Thursday, May 27, 2010

Brraaarrgh he roared, shitty but somehow glad of it all. It is the 73rd of Jactobuary and I am feeling the pinch.

It occurs to me that the trick to writing is to have something to write about. I know what you're thinking; "Has he been wolfing members of that delicious, fragrant and chatoyant yet highly toxic species of forest frog again?" The wanser (better than an answer!) is yes. I mean, no. What I mean is, frogs have just as much right to churn out an aimless blog post as the rest of us, unladen with the ability to write much less comprehend though they might be. I press on.

What separates us from the humble frog is a distinct sense of self; while the cockily lustrous amphibian may outreach humanity where sheer toxicity is concerned, this frankly useful characteristic is just no match for that vital self awareness when it comes to writing. Aristotle himself would no doubt agree with me; he was a prat though. Back to my original point.

If one needs something to write about, one must engage in activities, carry out tasks, interact with the world and those in it. In short, a writer needs experiences. Sam Keith taught me that, bless him.

These experiences your average writer must, um, experience fill that cavernous void, heretofore empty, begging to be furnished with a glut of rippling dates, names, conversations, impressions, fears, joy, impudent gesticulation, each washing over the other in a subterranean ocean of material.

Or, there's the alternative. I am currently engrossed in fleshing out this lesser known technique. I will explain.

Rule number one: Do (now this is important) nothing. That's it, more or less. Your first inclination will be to do something, anything; surely to write, one must have something write about (for the crab eyed, that was in the first paragraph. The likelihood of crabs reading this thing is roughly equal to that of people, an irony not lost on me despite my occasional references to an audience I know full well does not exist. If any crabs are reading this, well done). Aha, but that is the real trick isn't it? Do nothing, then write. The words will flow like the verdant juices of a freshly crushed frog, though they will hold little meaning.

That's what it boils down to. A total absence of anything resembling experiential content will inevitably lead to sparkling prose about dead frogs. If this withering burst of insight does not floor you, then I have no idea what to write next.

In fact, forget all that.

Wednesday, May 12, 2010

Gamer's fatigue

I'm worn out. That is to say, virtual me is worn out. He's been under constant fire for weeks and at turns has tired of it, but without fail has returned to the battlefield for more, reasons for which known only to himself. Eventually, it dawned on him that this endless conflict was just that, endless. Fucking interminable actually. His accuracy was improving but his kdr was jammed at around 0.87 and the myriad random deaths routine was wearing awfully thin.

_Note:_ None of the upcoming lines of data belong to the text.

(* ===== verification/Virtio.v ===== *)
(** * The disk driver: [kernel/virtio_disk.c], [kernel/virtio.h]

    The driver shares memory with the disk: descriptors, a ring of requests
    ([avail]) and a ring of completions ([used]).  [vdisk] holds all of it,
    with the driver's own [struct disk], the buffers and the disk itself.
    Addresses given to the disk are names of what they point to ([ptr]).

    [vdisk_lock] is held by every routine except where it sleeps, so
    [virtio_disk_rw] is two atomic parts: [rw_start] up to the sleep that waits
    for the completion (or the one that waits for descriptors) and [rw_finish]
    after it.  [virtio_disk_init] panics or leaves the state [vdisk0].

    The disk is not part of the sources.  What it does with a request is the
    argument [transfer]; how it takes requests and posts completions is what
    [virtio_disk.c] relies on: it takes the entries of [avail] in order
    ([dev_fetch]), and may complete the requests it took in any order
    ([dev_complete]), writing the status and an entry of [used]. *)

From S2P Require Import Prelude Block Ring.

Definition NUM : nat := 8.
Definition VRING_DESC_F_NEXT : Z := 1.
Definition VRING_DESC_F_WRITE : Z := 2.
Definition VIRTIO_BLK_T_IN : Z := 0.
Definition VIRTIO_BLK_T_OUT : Z := 1.

(** ** Registers and initialisation *)

Definition VIRTIO_MMIO_MAGIC_VALUE : Z := 0x000.
Definition VIRTIO_MMIO_VERSION : Z := 0x004.
Definition VIRTIO_MMIO_DEVICE_ID : Z := 0x008.
Definition VIRTIO_MMIO_VENDOR_ID : Z := 0x00c.
Definition VIRTIO_MMIO_DEVICE_FEATURES : Z := 0x010.
Definition VIRTIO_MMIO_DRIVER_FEATURES : Z := 0x020.
Definition VIRTIO_MMIO_QUEUE_SEL : Z := 0x030.
Definition VIRTIO_MMIO_QUEUE_NUM_MAX : Z := 0x034.
Definition VIRTIO_MMIO_QUEUE_NUM : Z := 0x038.
Definition VIRTIO_MMIO_QUEUE_READY : Z := 0x044.
Definition VIRTIO_MMIO_STATUS : Z := 0x070.
Definition VIRTIO_MMIO_QUEUE_DESC_LOW : Z := 0x080.
Definition VIRTIO_MMIO_QUEUE_DESC_HIGH : Z := 0x084.
Definition VIRTIO_MMIO_DRIVER_DESC_LOW : Z := 0x090.
Definition VIRTIO_MMIO_DRIVER_DESC_HIGH : Z := 0x094.
Definition VIRTIO_MMIO_DEVICE_DESC_LOW : Z := 0x0a0.
Definition VIRTIO_MMIO_DEVICE_DESC_HIGH : Z := 0x0a4.
Definition VIRTIO_CONFIG_S_ACKNOWLEDGE : Z := 1.
Definition VIRTIO_CONFIG_S_DRIVER : Z := 2.
Definition VIRTIO_CONFIG_S_DRIVER_OK : Z := 4.
Definition VIRTIO_CONFIG_S_FEATURES_OK : Z := 8.

(** The feature bits the driver turns off: RO, SCSI, CONFIG_WCE, MQ,
    ANY_LAYOUT, EVENT_IDX, INDIRECT_DESC. *)
Definition refused_features : list Z := [5; 7; 11; 12; 27; 29; 28].

(** [*R(r) = v], kept in order; a register holds 32 bits. *)
Definition write_reg (r v : Z) : M (list (Z * Z)) unit := modify (fun w => w ++ [(VIRTIO0 + r, u32 v)]).

(** [virtio_disk_init]: [reg] is what each register reads, [d], [a] and [u] are
    the pages [kalloc] returns; the state is the list of register writes.  The
    free map and rings it leaves are those of [vdisk0] below. *)
Definition virtio_disk_init (reg : Z -> Z) (d a u : Z) : M (list (Z * Z)) unit :=
  if negb (reg VIRTIO_MMIO_MAGIC_VALUE =? 0x74726976) || negb (reg VIRTIO_MMIO_VERSION =? 2) ||
     negb (reg VIRTIO_MMIO_DEVICE_ID =? 2) || negb (reg VIRTIO_MMIO_VENDOR_ID =? 0x554d4551)
  then panic "could not find virtio disk"
  else
    let status := 0 in
    write_reg VIRTIO_MMIO_STATUS status ;;
    let status := Z.lor status VIRTIO_CONFIG_S_ACKNOWLEDGE in
    write_reg VIRTIO_MMIO_STATUS status ;;
    let status := Z.lor status VIRTIO_CONFIG_S_DRIVER in
    write_reg VIRTIO_MMIO_STATUS status ;;
    let features := foldl (fun f k => Z.land f (Z.lnot (Z.shiftl 1 k))) (reg VIRTIO_MMIO_DEVICE_FEATURES) refused_features in
    write_reg VIRTIO_MMIO_DRIVER_FEATURES features ;;
    let status := Z.lor status VIRTIO_CONFIG_S_FEATURES_OK in
    write_reg VIRTIO_MMIO_STATUS status ;;
    let status := reg VIRTIO_MMIO_STATUS in
    if Z.land status VIRTIO_CONFIG_S_FEATURES_OK =? 0 then panic "virtio disk FEATURES_OK unset"
    else
      write_reg VIRTIO_MMIO_QUEUE_SEL 0 ;;
      if negb (reg VIRTIO_MMIO_QUEUE_READY =? 0) then panic "virtio disk should not be ready"
      else
        let max := reg VIRTIO_MMIO_QUEUE_NUM_MAX in
        if max =? 0 then panic "virtio disk has no queue 0"
        else if max <? Z.of_nat NUM then panic "virtio disk max queue too short"
        else if (d =? 0) || (a =? 0) || (u =? 0) then panic "virtio disk kalloc"
        else
          write_reg VIRTIO_MMIO_QUEUE_NUM (Z.of_nat NUM) ;;
          write_reg VIRTIO_MMIO_QUEUE_DESC_LOW d ;;
          write_reg VIRTIO_MMIO_QUEUE_DESC_HIGH (Z.shiftr d 32) ;;
          write_reg VIRTIO_MMIO_DRIVER_DESC_LOW a ;;
          write_reg VIRTIO_MMIO_DRIVER_DESC_HIGH (Z.shiftr a 32) ;;
          write_reg VIRTIO_MMIO_DEVICE_DESC_LOW u ;;
          write_reg VIRTIO_MMIO_DEVICE_DESC_HIGH (Z.shiftr u 32) ;;
          write_reg VIRTIO_MMIO_QUEUE_READY 1 ;;
          write_reg VIRTIO_MMIO_STATUS (Z.lor status VIRTIO_CONFIG_S_DRIVER_OK).

(** When it does not panic, the device has seen every status change in order, no refused
    feature is accepted, and the address of the descriptor table is given in full. *)
Lemma virtio_init_negotiates reg d a u ws : virtio_disk_init reg d a u [] = Done tt ws ->
  (snd <$> filter (fun w => w.1 = VIRTIO0 + VIRTIO_MMIO_STATUS) ws) = [0; 1; 3; 11; u32 (Z.lor (reg VIRTIO_MMIO_STATUS) 4)] /\
  (forall f k, (VIRTIO0 + VIRTIO_MMIO_DRIVER_FEATURES, f) ∈ ws -> k ∈ refused_features -> Z.testbit f k = false) /\
  (0 <= d < 2 ^ 64 -> exists lo hi, (VIRTIO0 + VIRTIO_MMIO_QUEUE_DESC_LOW, lo) ∈ ws /\ (VIRTIO0 + VIRTIO_MMIO_QUEUE_DESC_HIGH, hi) ∈ ws /\ lo + 2 ^ 32 * hi = d).
Proof.
  unfold virtio_disk_init. destruct (_ || _); [done|]. unfold write_reg, bind, modify, panic. cbv zeta. cbn [app].
  set (fs := foldl _ _ refused_features). destruct (_ =? 0); [done|]. destruct (negb _); [done|]. destruct (_ =? 0); [done|]. destruct (_ <? _); [done|]. destruct (_ || _); [done|].
  intros [= <-]. split; [reflexivity|]. split.
  - intros f k Hf Hk. assert (f = u32 fs) as ->.
    { repeat (apply elem_of_cons in Hf as [Hf|Hf]; [first [discriminate Hf|by injection Hf as ->]|]). by apply not_elem_of_nil in Hf. }
    unfold u32. assert (Hk0 : 0 <= k < 32) by (revert Hk; apply (Forall_forall (fun k => 0 <= k < 32) refused_features); repeat constructor; done).
    rewrite Z.mod_pow2_bits_low by lia. unfold fs, refused_features in *. cbn [foldl]. rewrite !Z.land_spec, !Z.lnot_spec, !Z.shiftl_spec by lia.
    repeat (apply elem_of_cons in Hk as [->|Hk]; [cbn; by rewrite ?andb_false_r|]). by apply not_elem_of_nil in Hk.
  - intros Hd. exists (u32 d), (u32 (Z.shiftr d 32)). split_and!; [repeat (first [by left|right])..|].
    rewrite Z.shiftr_div_pow2 by lia. unfold u32. rewrite (Z.mod_small (d / _)) by (split; [apply Z.div_pos; lia|apply Z.div_lt_upper_bound; lia]).
    pose proof (Z.div_mod d (2 ^ 32)). lia.
Qed.

(** ** Shared state *)

Inductive ptr := Null | Op (i : nat) | Data (b : nat) | Status (i : nat).

Record virtq_desc := mkdesc { d_addr : ptr; d_len : Z; d_flags : Z; d_next : Z }.
Record virtio_blk_req := mkop { op_type : Z; op_reserved : Z; op_sector : Z }.
Record vbuf := mkvbuf { v_disk : bool; v_blockno : Z; v_data : block }.

Section Driver.
Context {I : Type} (transfer : Z -> Z -> block -> I -> I * block).

Record vdisk := mkvdisk {
  desc : nat -> virtq_desc;
  avail_idx : Z; avail_ring : list Z;
  u_idx : Z; u_ring : list Z;              (* struct virtq_used *)
  free : nat -> bool;
  used_idx : Z;
  info_b : nat -> option nat; info_status : nat -> Z;
  ops : nat -> virtio_blk_req;
  vbufs : nat -> vbuf;
  image : I;
  dev_idx : Z; dev_pending : list Z        (* how far the disk has read [avail], and what it took *)
}.
Definition eta (s : vdisk) : vdisk :=
  mkvdisk (desc s) (avail_idx s) (avail_ring s) (u_idx s) (u_ring s) (free s) (used_idx s) (info_b s) (info_status s)
    (ops s) (vbufs s) (image s) (dev_idx s) (dev_pending s).
Definition set_desc : (nat -> virtq_desc) -> vdisk -> vdisk := ltac:(mk_setter eta desc).
Definition set_free : (nat -> bool) -> vdisk -> vdisk := ltac:(mk_setter eta free).
Definition set_info_b : (nat -> option nat) -> vdisk -> vdisk := ltac:(mk_setter eta info_b).
Definition set_info_status : (nat -> Z) -> vdisk -> vdisk := ltac:(mk_setter eta info_status).
Definition set_ops : (nat -> virtio_blk_req) -> vdisk -> vdisk := ltac:(mk_setter eta ops).
Definition set_vbufs : (nat -> vbuf) -> vdisk -> vdisk := ltac:(mk_setter eta vbufs).
Definition set_avail_idx : Z -> vdisk -> vdisk := ltac:(mk_setter eta avail_idx).
Definition set_avail_ring : list Z -> vdisk -> vdisk := ltac:(mk_setter eta avail_ring).
Definition set_u_idx : Z -> vdisk -> vdisk := ltac:(mk_setter eta u_idx).
Definition set_u_ring : list Z -> vdisk -> vdisk := ltac:(mk_setter eta u_ring).
Definition set_used_idx : Z -> vdisk -> vdisk := ltac:(mk_setter eta used_idx).
Definition set_image : I -> vdisk -> vdisk := ltac:(mk_setter eta image).
Definition set_dev_idx : Z -> vdisk -> vdisk := ltac:(mk_setter eta dev_idx).
Definition set_dev_pending : list Z -> vdisk -> vdisk := ltac:(mk_setter eta dev_pending).

Abbreviation V := (M vdisk).
Definition on_desc (i : nat) (f : virtq_desc -> virtq_desc) : V unit := modify (fun s => set_desc (upd (desc s) i (f (desc s i))) s).

(** ** Descriptors *)

(** [None]: no descriptor is free (-1). *)
Definition alloc_desc : V (option nat) := fun s =>
  match List.find (free s) (seq 0 NUM) with
  | Some i => Done (Some i) (set_free (upd (free s) i false) s)
  | None => Done None s
  end.

Definition desc0 : virtq_desc := mkdesc Null 0 0 0.

Definition free_desc (i : nat) : V unit := fun s =>
  if (NUM <=? i)%nat then Panic "free_desc 1"
  else if free s i then Panic "free_desc 2"
  else Done tt (set_free (upd (free s) i true) (set_desc (upd (desc s) i desc0) s)).

Fixpoint free_chain (fuel i : nat) : V unit :=
  match fuel with
  | O => panic "out of fuel"
  | S fuel' =>
      let! d := gets (fun s => desc s i) in
      free_desc i ;;
      if negb (Z.land (d_flags d) VRING_DESC_F_NEXT =? 0) then free_chain fuel' (Z.to_nat (d_next d)) else ret tt
  end.

(** The loop of [alloc3_desc] with the descriptors found so far. *)
Fixpoint alloc_more (n : nat) (idx : list nat) : V (option (list nat)) :=
  match n with
  | O => ret (Some idx)
  | S n' =>
      let! r := alloc_desc in
      match r with
      | Some i => alloc_more n' (idx ++ [i])
      | None => for_each free_desc idx ;; ret None
      end
  end.
Definition alloc3_desc : V (option (list nat)) := alloc_more 3 [].

(** ** Transfers *)

(** [virtio_disk_rw] up to its sleep: the descriptors used, or [None] when there were too few. *)
Definition rw_start (b : nat) (write : bool) : V (option (nat * nat * nat)) :=
  let! bf := gets (fun s => vbufs s b) in
  let sector := u32 (v_blockno bf * 2) in
  let! r := alloc3_desc in
  match r with
  | Some [i0; i1; i2] =>
      modify (fun s => set_ops (upd (ops s) i0 (mkop (if write then VIRTIO_BLK_T_OUT else VIRTIO_BLK_T_IN) 0 sector)) s) ;;
      on_desc i0 (fun _ => mkdesc (Op i0) 16 VRING_DESC_F_NEXT (Z.of_nat i1)) ;;
      on_desc i1 (fun _ => mkdesc (Data b) BSIZE (Z.lor (if write then 0 else VRING_DESC_F_WRITE) VRING_DESC_F_NEXT) (Z.of_nat i2)) ;;
      modify (fun s => set_info_status (upd (info_status s) i0 0xff) s) ;;
      on_desc i2 (fun _ => mkdesc (Status i0) 1 VRING_DESC_F_WRITE 0) ;;
      modify (fun s => set_vbufs (upd (vbufs s) b (mkvbuf true (v_blockno (vbufs s b)) (v_data (vbufs s b)))) s) ;;
      modify (fun s => set_info_b (upd (info_b s) i0 (Some b)) s) ;;
      modify (fun s => set_avail_ring (<[Z.to_nat (avail_idx s mod 8) := Z.of_nat i0]> (avail_ring s)) s) ;;
      modify (fun s => set_avail_idx (u16 (avail_idx s + 1)) s) ;;
      ret (Some (i0, i1, i2))
  | _ => ret None
  end.

(** The rest, once [b->disk] is 0. *)
Definition rw_finish (i0 : nat) : V unit :=
  modify (fun s => set_info_b (upd (info_b s) i0 None) s) ;;
  free_chain 3 i0.

Fixpoint intr_loop (fuel : nat) : V unit := fun s =>
  match fuel with
  | O => Panic "out of fuel"
  | S fuel' =>
      if used_idx s =? u_idx s then Done tt s
      else
        let id := Z.to_nat (nth (Z.to_nat (used_idx s mod 8)) (u_ring s) 0) in
        if negb (info_status s id =? 0) then Panic "virtio_disk_intr status"
        else
          match info_b s id with
          | None => Panic "kerneltrap"
          | Some b =>
              intr_loop fuel' (set_used_idx (u16 (used_idx s + 1))
                (set_vbufs (upd (vbufs s) b (mkvbuf false (v_blockno (vbufs s b)) (v_data (vbufs s b)))) s))
          end
  end.
Definition virtio_disk_intr : V unit := fun s => intr_loop (S (Z.to_nat ((u_idx s - used_idx s) mod 2 ^ 16))) s.

(** ** The disk *)

Definition dev_fetch (s : vdisk) : option vdisk :=
  if dev_idx s =? avail_idx s then None
  else Some (set_dev_pending (dev_pending s ++ [nth (Z.to_nat (dev_idx s mod 8)) (avail_ring s) 0]) (set_dev_idx (u16 (dev_idx s + 1)) s)).

(** The chain of the [k]-th request taken: header, data, status. *)
Definition dev_complete (k : nat) (s : vdisk) : option vdisk :=
  match dev_pending s !! k with
  | None => None
  | Some h =>
      let d0 := desc s (Z.to_nat h) in
      let d1 := desc s (Z.to_nat (d_next d0)) in
      let d2 := desc s (Z.to_nat (d_next d1)) in
      match d_addr d0, d_addr d1, d_addr d2 with
      | Op o, Data b, Status j =>
          let bf := vbufs s b in
          let '(img, dat) := transfer (op_type (ops s o)) (op_sector (ops s o)) (v_data bf) (image s) in
          let dat := if negb (Z.land (d_flags d1) VRING_DESC_F_WRITE =? 0) then dat else v_data bf in
          Some (set_dev_pending (delete k (dev_pending s)) (set_image img
            (set_vbufs (upd (vbufs s) b (mkvbuf (v_disk bf) (v_blockno bf) dat)) (set_info_status (upd (info_status s) j 0)
            (set_u_idx (u16 (u_idx s + 1)) (set_u_ring (<[Z.to_nat (u_idx s mod 8) := h]> (u_ring s)) s))))))
      | _, _, _ => None
      end
  end.

(** After [virtio_disk_init]: every descriptor free, empty rings. *)
Definition vdisk0 (bs : nat -> vbuf) (img : I) : vdisk :=
  mkvdisk (fun _ => desc0) 0 (replicate NUM 0) 0 (replicate NUM 0) (fun _ => true) 0 (fun _ => None) (fun _ => 0)
    (fun _ => mkop 0 0 0) bs img 0 [].
End Driver.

Once this epiphany was properly played out (this was not the typical epiphany where you see a moose hit by a beer truck and suddenly realize at that very moment that you want to be a fire spotter; this was more gradual, a supple twisting of sinewed gears) he gradually dipped a pixelated toe into waters unknown yet utterly familiar.

His first sojourn beyond the borders of modern combat led him to barren wastes, though they teemed with mutated insectoid life. His reflexes sharpened by months of intense yet farcical weaponized tomfoolery had left him jittery; the thud of rock on soil as a skittering cockroach dislodged some nearby debris caused him to whirl expectantly, holographic scope primed and grenades at the ready, though he had neither.

The slower pace eventually settled his frayed nerves and he set about actually communicating with the local inhabitants rather than atomizing them with laser guided ordnance. On entering proper the wastes, he quickly discovered that weapon and foe were primitive, though no less deadly for it and he eventually succumbed to a 6 foot long scorpion.

The fallout from this disheartening turn of events was largely positive; he determined that this transition was viable and a return visit was warranted. In the meantime, his horizons expanded, he set about assisting the plight of a rebel cell on a Mars colony. Armed with his mighty demoltion hammer, he cut bloody swathes through callous military, special menace reserved for those directly responsible for the death of his brother whom he had only just made the acquaintance of. The red dust of Mars swirled around him, coating his figure in thick Martian burgundy and leaving blood red his fellow faction members as they stood, earnest, at the precipice.

The shackles were off; the chain, dragging and whipping, snakelike, though the dust of differing universes behind him. His future before him; varied, prosperous, ripe with choice and unencumbered by noob toobing fuckshits that spoke in broken timbre and hadn't started shaving yet.